▶ [Task instructions] The answer is to be an exact copy of the lines below running from the line with "else x :: replaceFrom pat rep 0 s'" down to the line with "property format: missing", both ends included, and nothing more.

▶ [Exercise data]
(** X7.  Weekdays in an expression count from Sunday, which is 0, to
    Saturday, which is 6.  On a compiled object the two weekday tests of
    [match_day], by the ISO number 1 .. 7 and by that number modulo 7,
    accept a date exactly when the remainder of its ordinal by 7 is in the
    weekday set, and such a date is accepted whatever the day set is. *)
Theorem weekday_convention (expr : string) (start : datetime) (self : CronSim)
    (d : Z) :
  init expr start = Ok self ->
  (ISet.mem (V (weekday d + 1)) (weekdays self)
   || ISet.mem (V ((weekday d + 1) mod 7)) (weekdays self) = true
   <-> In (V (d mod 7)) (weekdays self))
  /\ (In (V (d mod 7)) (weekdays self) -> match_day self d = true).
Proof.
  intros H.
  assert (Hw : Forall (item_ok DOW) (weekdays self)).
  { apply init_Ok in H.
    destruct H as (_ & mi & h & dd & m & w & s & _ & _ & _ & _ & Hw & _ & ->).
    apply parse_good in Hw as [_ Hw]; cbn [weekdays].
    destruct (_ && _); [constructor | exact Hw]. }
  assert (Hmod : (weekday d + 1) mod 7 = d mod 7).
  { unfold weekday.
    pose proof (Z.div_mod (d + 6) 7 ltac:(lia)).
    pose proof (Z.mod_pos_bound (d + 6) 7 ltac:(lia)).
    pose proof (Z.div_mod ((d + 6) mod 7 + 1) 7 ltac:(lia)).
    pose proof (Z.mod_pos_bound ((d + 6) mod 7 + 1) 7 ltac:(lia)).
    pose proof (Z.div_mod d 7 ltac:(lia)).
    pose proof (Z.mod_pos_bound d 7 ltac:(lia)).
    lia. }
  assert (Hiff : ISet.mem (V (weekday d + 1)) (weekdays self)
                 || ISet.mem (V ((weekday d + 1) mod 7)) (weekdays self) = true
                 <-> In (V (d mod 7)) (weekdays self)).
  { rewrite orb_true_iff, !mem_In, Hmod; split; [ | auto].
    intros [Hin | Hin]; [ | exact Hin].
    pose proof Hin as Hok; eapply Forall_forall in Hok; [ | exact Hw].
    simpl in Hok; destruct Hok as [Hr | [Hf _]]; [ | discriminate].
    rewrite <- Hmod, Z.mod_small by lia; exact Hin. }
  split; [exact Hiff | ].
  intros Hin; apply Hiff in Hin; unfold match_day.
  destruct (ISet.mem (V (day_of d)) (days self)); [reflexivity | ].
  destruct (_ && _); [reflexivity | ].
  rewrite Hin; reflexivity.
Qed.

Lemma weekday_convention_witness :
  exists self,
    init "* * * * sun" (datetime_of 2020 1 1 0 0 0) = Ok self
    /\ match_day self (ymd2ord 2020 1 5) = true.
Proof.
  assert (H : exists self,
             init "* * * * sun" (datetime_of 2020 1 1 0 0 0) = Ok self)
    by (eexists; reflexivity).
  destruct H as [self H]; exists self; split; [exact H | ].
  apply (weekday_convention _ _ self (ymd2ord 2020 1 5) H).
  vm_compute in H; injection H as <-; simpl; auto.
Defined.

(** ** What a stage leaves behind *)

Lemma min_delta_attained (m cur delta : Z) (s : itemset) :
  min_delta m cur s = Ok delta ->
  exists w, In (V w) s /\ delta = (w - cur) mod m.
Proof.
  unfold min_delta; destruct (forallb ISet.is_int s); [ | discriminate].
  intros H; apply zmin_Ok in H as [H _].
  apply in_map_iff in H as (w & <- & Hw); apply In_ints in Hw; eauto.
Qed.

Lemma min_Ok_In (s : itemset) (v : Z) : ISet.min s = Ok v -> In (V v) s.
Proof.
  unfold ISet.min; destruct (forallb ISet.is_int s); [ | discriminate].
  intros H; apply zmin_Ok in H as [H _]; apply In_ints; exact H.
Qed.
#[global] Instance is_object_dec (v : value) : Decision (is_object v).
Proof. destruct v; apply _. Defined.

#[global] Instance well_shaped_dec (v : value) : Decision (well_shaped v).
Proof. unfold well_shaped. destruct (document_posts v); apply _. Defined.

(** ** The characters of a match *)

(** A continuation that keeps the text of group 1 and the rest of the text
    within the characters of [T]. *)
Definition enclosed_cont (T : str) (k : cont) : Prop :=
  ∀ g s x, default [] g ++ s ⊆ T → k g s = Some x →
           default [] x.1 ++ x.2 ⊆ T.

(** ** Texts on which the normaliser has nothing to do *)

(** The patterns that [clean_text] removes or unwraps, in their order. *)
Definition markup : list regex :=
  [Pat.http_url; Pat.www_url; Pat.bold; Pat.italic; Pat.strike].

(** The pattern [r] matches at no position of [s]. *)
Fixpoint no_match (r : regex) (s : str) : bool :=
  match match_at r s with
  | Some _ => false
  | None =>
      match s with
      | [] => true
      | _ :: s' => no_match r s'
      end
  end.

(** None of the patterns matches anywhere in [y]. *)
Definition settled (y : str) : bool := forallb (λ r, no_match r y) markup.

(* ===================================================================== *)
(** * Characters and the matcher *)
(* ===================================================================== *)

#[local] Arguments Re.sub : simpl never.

--

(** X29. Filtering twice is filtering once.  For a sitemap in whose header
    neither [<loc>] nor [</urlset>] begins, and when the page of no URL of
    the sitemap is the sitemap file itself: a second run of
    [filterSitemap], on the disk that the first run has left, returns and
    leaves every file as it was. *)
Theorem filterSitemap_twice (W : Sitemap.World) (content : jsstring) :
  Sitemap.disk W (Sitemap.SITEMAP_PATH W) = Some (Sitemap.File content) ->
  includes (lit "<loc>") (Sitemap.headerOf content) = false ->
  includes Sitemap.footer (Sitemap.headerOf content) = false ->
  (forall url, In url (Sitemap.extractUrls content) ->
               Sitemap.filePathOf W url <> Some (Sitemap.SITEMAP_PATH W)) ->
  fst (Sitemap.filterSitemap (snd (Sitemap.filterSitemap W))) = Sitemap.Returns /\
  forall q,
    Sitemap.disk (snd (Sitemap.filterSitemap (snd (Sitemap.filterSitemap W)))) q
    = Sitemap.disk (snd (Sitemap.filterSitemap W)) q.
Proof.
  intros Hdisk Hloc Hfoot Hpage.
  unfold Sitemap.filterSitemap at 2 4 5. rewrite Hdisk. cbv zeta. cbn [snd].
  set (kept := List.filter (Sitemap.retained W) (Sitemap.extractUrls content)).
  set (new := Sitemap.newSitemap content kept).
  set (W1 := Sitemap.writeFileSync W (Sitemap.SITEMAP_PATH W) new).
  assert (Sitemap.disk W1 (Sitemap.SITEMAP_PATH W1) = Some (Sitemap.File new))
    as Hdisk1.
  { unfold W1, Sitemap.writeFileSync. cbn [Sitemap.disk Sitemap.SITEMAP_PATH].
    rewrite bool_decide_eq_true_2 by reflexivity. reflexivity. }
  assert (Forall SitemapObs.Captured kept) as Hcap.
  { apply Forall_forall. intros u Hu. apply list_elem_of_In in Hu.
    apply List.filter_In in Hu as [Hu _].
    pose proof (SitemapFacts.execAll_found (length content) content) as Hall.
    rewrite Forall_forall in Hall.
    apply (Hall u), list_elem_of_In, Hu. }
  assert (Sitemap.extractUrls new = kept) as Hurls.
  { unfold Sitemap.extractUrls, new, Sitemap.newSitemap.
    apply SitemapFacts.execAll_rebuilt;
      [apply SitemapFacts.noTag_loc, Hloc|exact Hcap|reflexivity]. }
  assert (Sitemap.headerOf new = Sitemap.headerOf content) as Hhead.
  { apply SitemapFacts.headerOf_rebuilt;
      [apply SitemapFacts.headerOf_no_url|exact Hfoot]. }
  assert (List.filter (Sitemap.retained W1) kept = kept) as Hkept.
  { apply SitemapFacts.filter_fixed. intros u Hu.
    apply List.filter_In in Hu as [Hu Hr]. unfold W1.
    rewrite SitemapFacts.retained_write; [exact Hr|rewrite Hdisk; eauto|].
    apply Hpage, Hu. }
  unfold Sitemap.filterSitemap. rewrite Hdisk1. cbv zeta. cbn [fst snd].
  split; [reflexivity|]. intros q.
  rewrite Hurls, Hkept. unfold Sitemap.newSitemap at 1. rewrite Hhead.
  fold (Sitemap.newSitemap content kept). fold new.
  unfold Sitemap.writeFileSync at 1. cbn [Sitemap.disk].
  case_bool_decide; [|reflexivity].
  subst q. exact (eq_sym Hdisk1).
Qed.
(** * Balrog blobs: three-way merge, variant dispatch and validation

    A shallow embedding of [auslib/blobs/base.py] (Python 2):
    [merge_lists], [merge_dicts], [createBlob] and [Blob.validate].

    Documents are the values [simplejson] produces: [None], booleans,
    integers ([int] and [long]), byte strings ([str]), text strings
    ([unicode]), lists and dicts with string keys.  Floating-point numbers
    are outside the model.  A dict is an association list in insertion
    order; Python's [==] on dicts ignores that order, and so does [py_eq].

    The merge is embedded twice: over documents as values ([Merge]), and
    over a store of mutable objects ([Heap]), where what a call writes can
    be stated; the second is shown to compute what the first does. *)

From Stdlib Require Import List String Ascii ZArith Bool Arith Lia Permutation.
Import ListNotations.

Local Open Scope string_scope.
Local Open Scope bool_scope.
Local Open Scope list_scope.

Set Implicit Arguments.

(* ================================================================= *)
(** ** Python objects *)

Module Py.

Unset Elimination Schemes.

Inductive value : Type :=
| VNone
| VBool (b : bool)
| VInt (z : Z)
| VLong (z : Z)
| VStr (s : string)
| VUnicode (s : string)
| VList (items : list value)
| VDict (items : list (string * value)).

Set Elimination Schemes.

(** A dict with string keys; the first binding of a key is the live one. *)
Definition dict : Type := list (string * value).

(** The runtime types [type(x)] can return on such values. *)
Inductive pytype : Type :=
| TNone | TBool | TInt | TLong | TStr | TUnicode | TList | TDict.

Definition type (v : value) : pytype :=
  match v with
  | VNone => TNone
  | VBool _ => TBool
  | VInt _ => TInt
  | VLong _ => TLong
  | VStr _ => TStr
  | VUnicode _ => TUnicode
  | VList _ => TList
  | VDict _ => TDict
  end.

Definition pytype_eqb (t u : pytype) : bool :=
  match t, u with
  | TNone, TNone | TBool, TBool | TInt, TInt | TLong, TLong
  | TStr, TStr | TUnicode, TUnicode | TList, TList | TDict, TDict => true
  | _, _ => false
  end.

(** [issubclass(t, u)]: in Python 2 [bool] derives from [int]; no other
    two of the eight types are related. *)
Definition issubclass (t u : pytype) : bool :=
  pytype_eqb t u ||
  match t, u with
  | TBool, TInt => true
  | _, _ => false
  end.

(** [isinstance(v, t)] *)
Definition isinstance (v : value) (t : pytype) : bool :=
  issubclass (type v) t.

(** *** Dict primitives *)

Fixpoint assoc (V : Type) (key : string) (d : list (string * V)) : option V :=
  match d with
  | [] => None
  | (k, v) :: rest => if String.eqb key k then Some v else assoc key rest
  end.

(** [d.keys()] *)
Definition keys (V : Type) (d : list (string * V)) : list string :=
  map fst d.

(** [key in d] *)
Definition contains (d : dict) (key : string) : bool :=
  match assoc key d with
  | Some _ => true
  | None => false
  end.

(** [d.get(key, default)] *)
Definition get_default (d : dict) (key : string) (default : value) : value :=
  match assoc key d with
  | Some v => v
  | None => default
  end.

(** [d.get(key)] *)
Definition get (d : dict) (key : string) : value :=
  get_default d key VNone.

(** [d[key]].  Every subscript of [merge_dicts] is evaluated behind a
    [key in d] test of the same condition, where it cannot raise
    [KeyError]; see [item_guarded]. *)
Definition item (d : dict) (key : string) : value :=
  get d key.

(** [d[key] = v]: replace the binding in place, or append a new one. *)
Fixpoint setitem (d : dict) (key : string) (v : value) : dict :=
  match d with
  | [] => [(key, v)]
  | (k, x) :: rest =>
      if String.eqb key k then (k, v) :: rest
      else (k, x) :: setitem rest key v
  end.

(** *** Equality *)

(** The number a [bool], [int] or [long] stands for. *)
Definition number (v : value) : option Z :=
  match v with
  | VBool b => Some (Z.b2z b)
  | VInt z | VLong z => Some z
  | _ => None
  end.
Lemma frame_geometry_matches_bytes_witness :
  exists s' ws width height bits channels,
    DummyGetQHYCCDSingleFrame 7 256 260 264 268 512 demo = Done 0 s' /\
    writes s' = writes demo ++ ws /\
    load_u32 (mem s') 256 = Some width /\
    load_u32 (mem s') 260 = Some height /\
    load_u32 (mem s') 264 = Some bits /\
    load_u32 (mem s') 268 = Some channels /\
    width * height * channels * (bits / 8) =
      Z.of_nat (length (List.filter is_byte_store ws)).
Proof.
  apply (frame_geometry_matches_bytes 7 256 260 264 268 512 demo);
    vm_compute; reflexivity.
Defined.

--

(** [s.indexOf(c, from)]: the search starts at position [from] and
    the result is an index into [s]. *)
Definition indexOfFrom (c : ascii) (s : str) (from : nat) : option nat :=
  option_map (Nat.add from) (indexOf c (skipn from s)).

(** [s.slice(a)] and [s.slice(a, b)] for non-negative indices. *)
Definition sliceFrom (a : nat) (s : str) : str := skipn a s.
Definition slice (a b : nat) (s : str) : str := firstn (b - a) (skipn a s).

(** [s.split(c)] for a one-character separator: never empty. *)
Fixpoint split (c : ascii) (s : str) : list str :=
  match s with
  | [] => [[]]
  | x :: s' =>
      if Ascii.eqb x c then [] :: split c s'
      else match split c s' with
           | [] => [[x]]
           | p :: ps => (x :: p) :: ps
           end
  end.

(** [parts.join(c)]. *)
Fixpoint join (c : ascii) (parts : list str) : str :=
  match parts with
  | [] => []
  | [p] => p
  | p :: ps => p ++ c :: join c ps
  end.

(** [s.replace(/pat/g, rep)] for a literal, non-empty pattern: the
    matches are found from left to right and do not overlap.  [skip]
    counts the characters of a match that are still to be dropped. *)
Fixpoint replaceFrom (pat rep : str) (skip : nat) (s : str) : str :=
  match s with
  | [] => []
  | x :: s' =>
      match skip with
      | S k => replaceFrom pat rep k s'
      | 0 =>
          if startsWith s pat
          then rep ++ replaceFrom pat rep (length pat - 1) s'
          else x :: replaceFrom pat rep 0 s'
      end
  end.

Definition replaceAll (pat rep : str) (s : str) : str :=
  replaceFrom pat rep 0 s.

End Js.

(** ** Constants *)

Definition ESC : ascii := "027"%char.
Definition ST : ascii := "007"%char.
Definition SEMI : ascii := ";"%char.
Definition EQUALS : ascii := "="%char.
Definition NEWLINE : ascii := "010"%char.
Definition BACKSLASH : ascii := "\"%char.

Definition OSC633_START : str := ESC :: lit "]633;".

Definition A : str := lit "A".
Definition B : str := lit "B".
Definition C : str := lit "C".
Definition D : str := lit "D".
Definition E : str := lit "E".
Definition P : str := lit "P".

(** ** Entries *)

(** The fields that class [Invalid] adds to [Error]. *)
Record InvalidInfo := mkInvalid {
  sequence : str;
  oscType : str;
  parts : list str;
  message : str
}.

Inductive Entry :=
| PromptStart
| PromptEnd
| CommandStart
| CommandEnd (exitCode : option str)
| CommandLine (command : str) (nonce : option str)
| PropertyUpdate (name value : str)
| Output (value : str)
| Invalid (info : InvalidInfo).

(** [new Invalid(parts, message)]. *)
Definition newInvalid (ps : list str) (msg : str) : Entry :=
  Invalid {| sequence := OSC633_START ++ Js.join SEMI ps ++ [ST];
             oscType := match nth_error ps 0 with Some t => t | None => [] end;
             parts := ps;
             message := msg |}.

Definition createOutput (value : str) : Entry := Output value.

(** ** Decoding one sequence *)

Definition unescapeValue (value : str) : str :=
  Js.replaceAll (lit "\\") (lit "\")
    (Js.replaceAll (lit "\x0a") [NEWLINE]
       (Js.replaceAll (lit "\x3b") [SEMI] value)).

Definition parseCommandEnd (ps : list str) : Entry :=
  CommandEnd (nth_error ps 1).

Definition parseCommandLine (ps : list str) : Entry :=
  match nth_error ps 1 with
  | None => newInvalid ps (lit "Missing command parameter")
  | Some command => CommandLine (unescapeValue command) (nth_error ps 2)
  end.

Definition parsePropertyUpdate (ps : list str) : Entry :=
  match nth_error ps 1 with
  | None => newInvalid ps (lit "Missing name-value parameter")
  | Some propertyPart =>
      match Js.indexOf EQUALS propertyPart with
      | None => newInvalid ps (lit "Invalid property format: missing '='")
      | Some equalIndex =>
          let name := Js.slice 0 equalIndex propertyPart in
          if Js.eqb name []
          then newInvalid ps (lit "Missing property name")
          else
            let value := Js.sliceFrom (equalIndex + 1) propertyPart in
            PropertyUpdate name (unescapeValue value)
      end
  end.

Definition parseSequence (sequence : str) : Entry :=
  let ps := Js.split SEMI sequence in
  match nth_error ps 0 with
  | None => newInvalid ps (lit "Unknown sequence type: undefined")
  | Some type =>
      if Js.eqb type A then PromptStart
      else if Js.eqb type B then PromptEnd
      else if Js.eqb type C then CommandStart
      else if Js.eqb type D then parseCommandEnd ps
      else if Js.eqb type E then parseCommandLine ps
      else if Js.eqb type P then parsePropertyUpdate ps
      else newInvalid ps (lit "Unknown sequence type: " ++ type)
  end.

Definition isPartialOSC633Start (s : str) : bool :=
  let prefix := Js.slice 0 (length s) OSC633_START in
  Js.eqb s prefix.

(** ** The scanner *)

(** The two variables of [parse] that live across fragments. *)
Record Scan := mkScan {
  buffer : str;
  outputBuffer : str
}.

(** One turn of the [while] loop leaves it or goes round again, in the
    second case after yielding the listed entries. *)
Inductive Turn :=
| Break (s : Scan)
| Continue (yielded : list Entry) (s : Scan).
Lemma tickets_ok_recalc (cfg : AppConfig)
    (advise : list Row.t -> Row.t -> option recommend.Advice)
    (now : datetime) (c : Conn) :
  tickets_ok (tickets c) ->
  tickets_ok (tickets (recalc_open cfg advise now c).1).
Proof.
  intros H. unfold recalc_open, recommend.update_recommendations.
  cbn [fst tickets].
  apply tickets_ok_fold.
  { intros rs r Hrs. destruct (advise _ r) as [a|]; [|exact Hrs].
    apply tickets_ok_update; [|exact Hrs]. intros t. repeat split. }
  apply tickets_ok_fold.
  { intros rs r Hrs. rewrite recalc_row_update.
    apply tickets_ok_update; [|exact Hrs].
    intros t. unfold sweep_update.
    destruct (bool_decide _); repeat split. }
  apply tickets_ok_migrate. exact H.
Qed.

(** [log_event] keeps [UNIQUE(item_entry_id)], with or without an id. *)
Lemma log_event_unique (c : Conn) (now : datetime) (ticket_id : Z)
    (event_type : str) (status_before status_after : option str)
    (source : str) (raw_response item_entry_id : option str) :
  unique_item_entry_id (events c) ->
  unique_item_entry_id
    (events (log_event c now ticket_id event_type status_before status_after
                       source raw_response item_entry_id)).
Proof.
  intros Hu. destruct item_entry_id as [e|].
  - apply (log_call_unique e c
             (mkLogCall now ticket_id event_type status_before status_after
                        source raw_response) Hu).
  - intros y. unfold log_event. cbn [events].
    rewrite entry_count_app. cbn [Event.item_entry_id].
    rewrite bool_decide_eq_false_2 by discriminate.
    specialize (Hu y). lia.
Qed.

▶ [Finished task]
          else x :: replaceFrom pat rep 0 s'
      end
  end.

Definition replaceAll (pat rep : str) (s : str) : str :=
  replaceFrom pat rep 0 s.

End Js.

(** ** Constants *)

Definition ESC : ascii := "027"%char.
Definition ST : ascii := "007"%char.
Definition SEMI : ascii := ";"%char.
Definition EQUALS : ascii := "="%char.
Definition NEWLINE : ascii := "010"%char.
Definition BACKSLASH : ascii := "\"%char.

Definition OSC633_START : str := ESC :: lit "]633;".

Definition A : str := lit "A".
Definition B : str := lit "B".
Definition C : str := lit "C".
Definition D : str := lit "D".
Definition E : str := lit "E".
Definition P : str := lit "P".

(** ** Entries *)

(** The fields that class [Invalid] adds to [Error]. *)
Record InvalidInfo := mkInvalid {
  sequence : str;
  oscType : str;
  parts : list str;
  message : str
}.

Inductive Entry :=
| PromptStart
| PromptEnd
| CommandStart
| CommandEnd (exitCode : option str)
| CommandLine (command : str) (nonce : option str)
| PropertyUpdate (name value : str)
| Output (value : str)
| Invalid (info : InvalidInfo).

(** [new Invalid(parts, message)]. *)
Definition newInvalid (ps : list str) (msg : str) : Entry :=
  Invalid {| sequence := OSC633_START ++ Js.join SEMI ps ++ [ST];
             oscType := match nth_error ps 0 with Some t => t | None => [] end;
             parts := ps;
             message := msg |}.

Definition createOutput (value : str) : Entry := Output value.

(** ** Decoding one sequence *)

Definition unescapeValue (value : str) : str :=
  Js.replaceAll (lit "\\") (lit "\")
    (Js.replaceAll (lit "\x0a") [NEWLINE]
       (Js.replaceAll (lit "\x3b") [SEMI] value)).

Definition parseCommandEnd (ps : list str) : Entry :=
  CommandEnd (nth_error ps 1).

Definition parseCommandLine (ps : list str) : Entry :=
  match nth_error ps 1 with
  | None => newInvalid ps (lit "Missing command parameter")
  | Some command => CommandLine (unescapeValue command) (nth_error ps 2)
  end.

Definition parsePropertyUpdate (ps : list str) : Entry :=
  match nth_error ps 1 with
  | None => newInvalid ps (lit "Missing name-value parameter")
  | Some propertyPart =>
      match Js.indexOf EQUALS propertyPart with
      | None => newInvalid ps (lit "Invalid property format: missing '='")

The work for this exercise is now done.